No, the phrase is both apt and accurate. The modern mind seeks not an accommodation with the truth of the Scriptures or the catholic doctrine that flows from it but to change the Scriptures and to adjust doctrine to reflect modern values and mores. While we have been told the same lie for ages -- namely that the Church must modernize to grow and failure to change with the times will kill the faith -- the opposite is true. Wherever this cultivated ambiguity has been at work, the Church has declined both in evangelistic fervor and in size and relevance. Look no further than the mainline liberal Protestantism that has toyed with Scripture and picked away at it as if none of its words could be accepted at face value or adopted every fad, trend, and social movement -- even those that directly contradicted the explicit passage of the Bible. Where the Church has grown and prospered it is because of a vigorous faith that highly esteems the Word of God and the catholic tradition that has accompanied this Word from the beginning. Where the Church has grown it is because the faithful have been captive to the Word, faithful to creed and confession, and insistent that practice flow from what is believed, confessed, and taught.

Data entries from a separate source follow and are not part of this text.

(* ===== verification/SortTheorems.v ===== *)
(** * qsort sorts and bsearch finds *)

From S2P Require Import Prelude Sort.
Local Open Scope Z_scope.

(** ** Arrays *)

Section arrays.
Context {A : Type}.
Implicit Types l : list A.

Lemma zlook_Some l i : 0 ≤ i < Z.of_nat (length l) → is_Some (zlook l i).
Proof. intros. unfold zlook. zcase; [lia|]. apply lookup_lt_is_Some. lia. Qed.

Lemma zlook_bounds l i x : zlook l i = Some x → 0 ≤ i < Z.of_nat (length l).
Proof. unfold zlook. zcase; [done|]. intros ?%lookup_lt_Some. lia. Qed.

Lemma aget_ok l i x : zlook l i = Some x → aget l i = Ok x.
Proof. unfold aget. by intros ->. Qed.

(** [l'] is [l] with the elements of the [n] cells from [a] permuted. *)
Record shuffle (a n : Z) (l l' : list A) : Prop := {
  sh_perm : l' ≡ₚ l;
  sh_out : ∀ k, k < a ∨ a + n ≤ k → zlook l' k = zlook l k
}.

Lemma shuffle_refl a n l : shuffle a n l l.
Proof. done. Qed.

Lemma shuffle_trans a n l1 l2 l3 : shuffle a n l1 l2 → shuffle a n l2 l3 → shuffle a n l1 l3.
Proof.
  intros [P1 O1] [P2 O2]. split; [by rewrite P2|]. intros k Hk. by rewrite O2, O1.
Qed.

Lemma shuffle_weaken a n b m l l' :
  shuffle b m l l' → a ≤ b → b + m ≤ a + n → shuffle a n l l'.
Proof. intros [P O] ??. split; [done|]. intros k Hk. apply O. lia. Qed.

Lemma shuffle_length a n l l' : shuffle a n l l' → length l' = length l.
Proof. intros []. by apply Permutation_length. Qed.

(** [P] holds of every element of the cells from [a] to [b]. *)
Definition every (P : A → Prop) (a b : Z) l : Prop :=
  ∀ k x, a ≤ k < b → zlook l k = Some x → P x.

Lemma every_slice (P : A → Prop) a b l :
  0 ≤ a → every P a b l ↔ Forall P (take (Z.to_nat (b - a)) (drop (Z.to_nat a) l)).
Proof.
  intros Ha. rewrite Forall_lookup. split.
  - intros H i x (Hx & Hi)%lookup_take_Some. rewrite lookup_drop in Hx.
    apply (H (a + Z.of_nat i)); [lia|]. unfold zlook. zcase; [lia|].
    by replace (Z.to_nat (a + Z.of_nat i)) with (Z.to_nat a + i)%nat by lia.
  - intros H k x Hk Hx. apply (H (Z.to_nat (k - a))). unfold zlook in Hx.
    zcase; [done|]. apply lookup_take_Some. split; [|lia]. rewrite lookup_drop.
    by replace (Z.to_nat a + Z.to_nat (k - a))%nat with (Z.to_nat k) by lia.
Qed.

(** Permuting the cells of a range keeps what holds of all of them. *)
Lemma shuffle_slice a n l l' :
  shuffle a n l l' → 0 ≤ a → 0 ≤ n → a + n ≤ Z.of_nat (length l) →
  take (Z.to_nat n) (drop (Z.to_nat a) l') ≡ₚ take (Z.to_nat n) (drop (Z.to_nat a) l).
Proof.
  intros Hs Ha Hn Hl. pose proof (shuffle_length _ _ _ _ Hs) as HL. destruct Hs as [HP HO].
  assert (take (Z.to_nat a) l' = take (Z.to_nat a) l) as E1.
  { apply list_eq. intros i. destruct (decide (i < Z.to_nat a)%nat).
    - rewrite !lookup_take_lt by done. specialize (HO (Z.of_nat i)). unfold zlook in HO.
      zcase; [lia|]. rewrite Nat2Z.id in HO. apply HO. lia.
    - by rewrite !lookup_take_ge by lia. }
  assert (drop (Z.to_nat n) (drop (Z.to_nat a) l') = drop (Z.to_nat n) (drop (Z.to_nat a) l)) as E2.
  { apply list_eq. intros i. rewrite !lookup_drop.
    specialize (HO (a + n + Z.of_nat i)). unfold zlook in HO. zcase; [lia|].
    replace (Z.to_nat (a + n + Z.of_nat i)) with (Z.to_nat a + (Z.to_nat n + i))%nat in HO by lia.
    apply HO. lia. }
  rewrite <- (take_drop (Z.to_nat a) l'), <- (take_drop (Z.to_nat a) l), E1 in HP.
  apply Permutation_app_inv_l in HP.
  rewrite <- (take_drop (Z.to_nat n) (drop (Z.to_nat a) l')),
    <- (take_drop (Z.to_nat n) (drop (Z.to_nat a) l)), E2 in HP.
  by apply Permutation_app_inv_r in HP.
Qed.

Lemma every_shuffle P a n l l' :
  shuffle a n l l' → 0 ≤ a → 0 ≤ n → a + n ≤ Z.of_nat (length l) →
  every P a (a + n) l → every P a (a + n) l'.
Proof.
  intros Hs Ha Hn Hl. rewrite !every_slice by done. replace (a + n - a) with n by lia.
  by rewrite (shuffle_slice a n l l') by done.
Qed.

Lemma every_out P a n b c l l' :
  shuffle a n l l' → c ≤ a ∨ a + n ≤ b → every P b c l → every P b c l'.
Proof. intros [_ O] Hd H k x Hk Hx. apply (H k); [done|]. rewrite <- Hx. symmetry. apply O. lia. Qed.

(** ** Exchanging elements *)

(** [l'] is [l] with the elements at [i] and [j] exchanged. *)
Definition swapped (i j : Z) l l' : Prop :=
  l' ≡ₚ l ∧ zlook l' i = zlook l j ∧ zlook l' j = zlook l i ∧
  ∀ k, k ≠ i → k ≠ j → zlook l' k = zlook l k.

Lemma swapfunc_ok l i j :
  0 ≤ i < Z.of_nat (length l) → 0 ≤ j < Z.of_nat (length l) →
  ∃ l', swapfunc i j l = Ok l' ∧ swapped i j l l'.
Proof.
  intros Hi Hj. destruct (zlook_Some l i Hi) as [x Hx], (zlook_Some l j Hj) as [y Hy].
  unfold swapfunc. rewrite (aget_ok _ _ _ Hx), Ok_bind, (aget_ok _ _ _ Hy), Ok_bind.
  eexists; split; [done|]. unfold swapped. rewrite Hx, Hy. unfold zlook in *. zcase; try lia.
  split_and!.
  - by apply Permutation_insert_swap.
  - destruct (decide (i = j)) as [->|].
    + rewrite list_lookup_insert_eq by (rewrite length_insert; lia). congruence.
    + rewrite list_lookup_insert_ne by lia. by rewrite list_lookup_insert_eq by lia.
  - by rewrite list_lookup_insert_eq by (rewrite length_insert; lia).
  - intros k ??. zcase; [done|]. by rewrite !list_lookup_insert_ne by lia.
Qed.

Lemma swapped_look i j l l' k :
  swapped i j l l' → zlook l' k = zlook l (if k =? i then j else if k =? j then i else k).
Proof. intros (_ & H1 & H2 & H3). zcase; subst; auto. Qed.

Lemma swapped_shuffle a n i j l l' :
  swapped i j l l' → a ≤ i < a + n → a ≤ j < a + n → shuffle a n l l'.
Proof. intros (HP & _ & _ & H) ??. split; [done|]. intros k Hk. apply H; lia. Qed.

Definition rot (i j d k : Z) : Z :=
  if (i <=? k) && (k <? i + d) then k - i + j
  else if (j <=? k) && (k <? j + d) then k - j + i else k.

Lemma rot_spec i j d k : i + d ≤ j →
  (i ≤ k < i + d ∧ rot i j d k = k - i + j) ∨ (j ≤ k < j + d ∧ rot i j d k = k - j + i) ∨
  (¬ (i ≤ k < i + d) ∧ ¬ (j ≤ k < j + d) ∧ rot i j d k = k).
Proof. intros. unfold rot. zcase; simpl; lia. Qed.

Lemma vecswap_loop_ok d : ∀ i j l,
  0 ≤ i → i + Z.of_nat d ≤ j → j + Z.of_nat d ≤ Z.of_nat (length l) →
  ∃ l', vecswap_loop d i j l = Ok l' ∧ l' ≡ₚ l ∧ ∀ k, zlook l' k = zlook l (rot i j (Z.of_nat d) k).
Proof.
  induction d as [|d IH]; intros i j l Hi Hij Hj.
  - exists l. split_and!; [done..|]. intros k. unfold rot. f_equal. zcase; simpl; lia.
  - destruct (swapfunc_ok l i j) as (l1 & E & Hs); [lia..|]. simpl vecswap_loop.
    rewrite E, Ok_bind. pose proof (proj1 Hs) as HP.
    pose proof (Permutation_length HP) as HL.
    destruct (IH (i + 1) (j + 1) l1) as (l2 & E2 & HP2 & H2); [lia..|].
    exists l2. rewrite E2. split_and!; [done|by rewrite HP2|]. intros k. rewrite H2.
    rewrite (swapped_look i j l l1) by done. f_equal.
    destruct (rot_spec i j (Z.of_nat (S d)) k) as [?|[?|?]]; [lia|..];
      destruct (rot_spec (i + 1) (j + 1) (Z.of_nat d) k) as [?|[?|?]]; zcase; lia.
Qed.

(** [vecswap] on the shorter of two neighbouring blocks [[x, y)] and [[y, z)]
    exchanges what holds of them. *)
Lemma vecswap_blocks (P Q : A → Prop) x y z d l :
  0 ≤ x ≤ y → y ≤ z → z ≤ Z.of_nat (length l) → d = MIN (y - x) (z - y) →
  every P x y l → every Q y z l →
  ∃ l', vecswap x (z - d) d l = Ok l' ∧ shuffle x (z - x) l l' ∧
    every Q x (x + (z - y)) l' ∧ every P (x + (z - y)) z l'.
Proof.
  intros Hx Hy Hz Hd HP HQ. unfold MIN in Hd.
  assert (0 ≤ d ∧ d ≤ y - x ∧ d ≤ z - y ∧ (d = y - x ∨ d = z - y)) as (Hd0 & Hd1 & Hd2 & Hd3)
    by (zcase; lia). clear Hd.
  assert (∃ l', vecswap x (z - d) d l = Ok l' ∧ l' ≡ₚ l ∧ ∀ k, zlook l' k = zlook l (rot x (z - d) d k))
    as (l' & E & HPm & Hl').
  { unfold vecswap. zcase.
    - destruct (vecswap_loop_ok (Z.to_nat d) x (z - d) l) as (l' & ? & ? & Hr); [lia..|].
      rewrite Z2Nat.id in Hr by lia. by exists l'.
    - exists l. split_and!; [done..|]. intros k. unfold rot. f_equal. zcase; simpl; lia. }
  exists l'. split_and!; [done| | |].
  - split; [done|]. intros k Hk. rewrite Hl'. f_equal. unfold rot. zcase; simpl; lia.
  - intros k w Hk. rewrite Hl'. apply HQ. unfold rot. zcase; simpl; lia.
  - intros k w Hk. rewrite Hl'. apply HP. unfold rot. zcase; simpl; lia.
Qed.

Lemma every_join P a b c l : every P a b l → every P b c l → every P a c l.
Proof. intros H1 H2 k x Hk Hx. destruct (decide (k < b)); [apply (H1 k)|apply (H2 k)]; done || lia. Qed.

Lemma every_impl (P Q : A → Prop) a b l : (∀ x, P x → Q x) → every P a b l → every Q a b l.
Proof. intros HI H k x Hk Hx. by apply HI, (H k). Qed.
End arrays.

(** ** The sort *)

Section qsort.
Context {A : Type} (cmp : A → A → Z).
Implicit Types l : list A.

(** What qsort(3) asks of the comparison: a total preorder. *)
Record order : Prop := {
  o_anti : ∀ x y, cmp x y < 0 ↔ 0 < cmp y x;
  o_trans : ∀ x y z, cmp x y ≤ 0 → cmp y z ≤ 0 → cmp x z ≤ 0
}.

(** The cells from [a] to [b] are in order. *)
Definition sorted (a b : Z) l : Prop :=
  ∀ i j x y, a ≤ i < j → j < b → zlook l i = Some x → zlook l j = Some y → cmp x y ≤ 0.

Lemma CMP_ok l p q x y : zlook l p = Some x → zlook l q = Some y → CMP cmp l p q = Ok (cmp x y).
Proof. intros Hx Hy. unfold CMP. by rewrite (aget_ok _ _ _ Hx), Ok_bind, (aget_ok _ _ _ Hy). Qed.

(** *** Insertion sort *)

(** In order but for the cell [pl], which is below the cells after it. *)
Definition sinking (a pl b : Z) l : Prop :=
  (∀ i j x y, a ≤ i < j → j < b → i ≠ pl → j ≠ pl →
    zlook l i = Some x → zlook l j = Some y → cmp x y ≤ 0) ∧
  (∀ j x y, pl < j < b → zlook l pl = Some x → zlook l j = Some y → cmp x y ≤ 0).

Lemma sink_ok fuel : ∀ a pl l,
  0 ≤ a ≤ pl → pl < Z.of_nat (length l) → pl - a < Z.of_nat fuel →
  ∃ l', sink cmp fuel a pl l = Ok l' ∧ shuffle a (pl - a + 1) l l' ∧
    (order → ∀ b, pl < b → sinking a pl b l → sorted a b l').
Proof.
  induction fuel as [|fuel IH]; intros a pl l Ha Hpl Hf; [lia|]. simpl sink.
  destruct (Z.ltb_spec a pl); cycle 1.
  { exists l. split_and!; [done..|]. intros _ b Hb [S1 S2] i j x y Hi Hj Hx Hy.
    destruct (decide (i = pl)) as [->|]; [eapply (S2 j); done || lia|]. eapply (S1 i j); done || lia. }
  destruct (zlook_Some l (pl - 1)) as [u Hu]; [lia|].
  destruct (zlook_Some l pl) as [w Hw]; [lia|].
  rewrite (CMP_ok l (pl - 1) pl u w), Ok_bind by done. destruct (Z.ltb_spec 0 (cmp u w)).
  - destruct (swapfunc_ok l pl (pl - 1)) as (l1 & E & Hs); [lia..|]. rewrite E, Ok_bind.
    assert (shuffle a (pl - a + 1) l l1) as Hsh by (eapply swapped_shuffle; [done|lia..]).
    pose proof (shuffle_length _ _ _ _ Hsh) as HL.
    destruct (IH a (pl - 1) l1) as (l2 & E2 & Hsh2 & Hso); [lia..|].
    exists l2. split_and!; [done| |].
    + eapply shuffle_trans; [done|]. eapply shuffle_weaken; [done|lia..].
    + intros O b Hb [S1 S2]. apply (Hso O); [lia|]. destruct (o_anti O w u) as [_ Hlt].
      split.
      * intros i j x y Hi Hj Hip Hjp. rewrite !(swapped_look _ _ _ _ _ Hs).
        zcase; try lia; subst; intros Hx Hy.
        -- eapply (S1 (pl - 1) j); done || lia.
        -- eapply (S1 i (pl - 1)); done || lia.
        -- eapply (S1 i j); done || lia.
      * intros j x y Hj. rewrite !(swapped_look _ _ _ _ _ Hs). zcase; try lia; subst; intros Hx Hy.
        -- simplify_eq. lia.
        -- eapply (S2 j); done || lia.
  - exists l. split_and!; [done| |].
    { apply shuffle_refl. }
    intros O b Hb [S1 S2] i j x y Hi Hj Hx Hy.
    destruct (decide (i = pl)) as [->|]; [eapply (S2 j); done || lia|].
    destruct (decide (j = pl)) as [->|]; [|eapply (S1 i j); done || lia].
    simplify_eq. apply (o_trans O) with u; [|lia].
    destruct (decide (i = pl - 1)) as [->|]; [simplify_eq|eapply (S1 i (pl - 1)); done || lia].
    destruct (o_anti O u u) as [H1 H2]. lia.
Qed.

Lemma insertion_ok fuel : ∀ a n pm l,
  0 ≤ a < pm → 0 ≤ n → a + n ≤ Z.of_nat (length l) → Z.max 0 (a + n - pm) < Z.of_nat fuel →
  ∃ l', insertion cmp fuel a n pm l = Ok l' ∧ shuffle a n l l' ∧
    (order → sorted a pm l → sorted a (a + n) l').
Proof.
  induction fuel as [|fuel IH]; intros a n pm l Ha Hn Hl Hf; [lia|]. simpl insertion.
  destruct (Z.ltb_spec pm (a + n)); cycle 1.
  { exists l. split_and!; [done..|]. intros _ S i j x y Hi Hj. apply (S i j); lia. }
  destruct (sink_ok (Z.to_nat (pm - a) + 1) a pm l) as (l1 & E & Hsh & Hso); [lia..|].
  rewrite E, Ok_bind. pose proof (shuffle_length _ _ _ _ Hsh) as HL.
  destruct (IH a n (pm + 1) l1) as (l2 & E2 & Hsh2 & Hso2); [lia..|].
  exists l2. split_and!; [done| |].
  - eapply shuffle_trans; [|done]. eapply shuffle_weaken; [done|lia..].
  - intros O S. apply (Hso2 O), (Hso O); [lia|]. split; intros *; [|lia].
    intros Hi Hj ??. apply (S i j); lia.
Qed.

Lemma insertion_sort_ok a n l :
  0 ≤ a → 0 ≤ n → a + n ≤ Z.of_nat (length l) →
  ∃ l', insertion_sort cmp a n l = Ok l' ∧ shuffle a n l l' ∧ (order → sorted a (a + n) l').
Proof.
  intros Ha Hn Hl. destruct (insertion_ok (Z.to_nat n + 1) a n (a + 1) l) as (l' & E & ? & Hs); [lia..|].
  exists l'. split_and!; [done..|]. intros O. apply (Hs O). intros i j *. lia.
Qed.

(** *** The pivot *)

Lemma med3_ok l a b c :
  is_Some (zlook l a) → is_Some (zlook l b) → is_Some (zlook l c) →
  ∃ m, med3 cmp l a b c = Ok m ∧ (m = a ∨ m = b ∨ m = c).
Proof.
  intros [x Hx] [y Hy] [z Hz]. unfold med3.
  rewrite (CMP_ok l a b x y), (CMP_ok l b c y z), (CMP_ok l a c x z), !Ok_bind by done.
  zcase; rewrite ?Ok_bind; eauto 6.
Qed.

Lemma pivot_ok a n l :
  0 ≤ a → 7 ≤ n → a + n ≤ Z.of_nat (length l) →
  ∃ m, pivot cmp a n l = Ok m ∧ a ≤ m < a + n.
Proof.
  intros Ha Hn Hl. unfold pivot.
  assert (∀ i j k, a ≤ i < a + n → a ≤ j < a + n → a ≤ k < a + n →
    ∃ m, med3 cmp l i j k = Ok m ∧ a ≤ m < a + n) as Hm.
  { intros i j k Hi Hj Hk. destruct (med3_ok l i j k) as (m & E & Hm); [apply zlook_Some; lia..|].
    exists m. split; [done|lia]. }
  assert (0 ≤ n / 2 ∧ n / 2 < n) by (split; [apply Z.div_pos|apply Z.div_lt]; lia).
  destruct (Z.ltb_spec 7 n); [|eexists; split; [done|lia]].
  assert (0 ≤ n / 8 ∧ 4 * (n / 8) ≤ n / 2 ∧ n / 2 + 4 * (n / 8) ≤ n ∧ n / 8 < n / 2) by (Z.to_euclidean_division_equations; lia).
  destruct (Z.ltb_spec 40 n); [|apply Hm; lia].
  destruct (Hm a (a + n / 8) (a + 2 * (n / 8))) as (pl & E1 & ?); [lia..|].
  destruct (Hm (a + n / 2 - n / 8) (a + n / 2) (a + n / 2 + n / 8)) as (pm & E2 & ?); [lia..|].
  destruct (Hm (a + (n - 1) - 2 * (n / 8)) (a + (n - 1) - n / 8) (a + (n - 1))) as (pn & E3 & ?); [lia..|].
  rewrite E1, Ok_bind, E2, Ok_bind, E3, Ok_bind.
  by apply Hm.
Qed.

The Bible is not nearly as vague and ambiguous as people have been led to believe. It is remarkably clear and blunt -- the problem is that we don't want to hear its voice. The Scriptures and the faithful have enjoyed a unanimity of doctrine and understanding about so many things that live in conflict with modern values. It is not God who has changed but we who have changed and dragged the Lord and His Word with us in our journey from clarity into vagueness and from conviction into uncertainty. Whether Rome or Wittenberg or St. Louis, the great question we must face is whether or not we will stand with the Word of the Lord that endures forever or set our anchor in the shifting sand of modern uncertainty!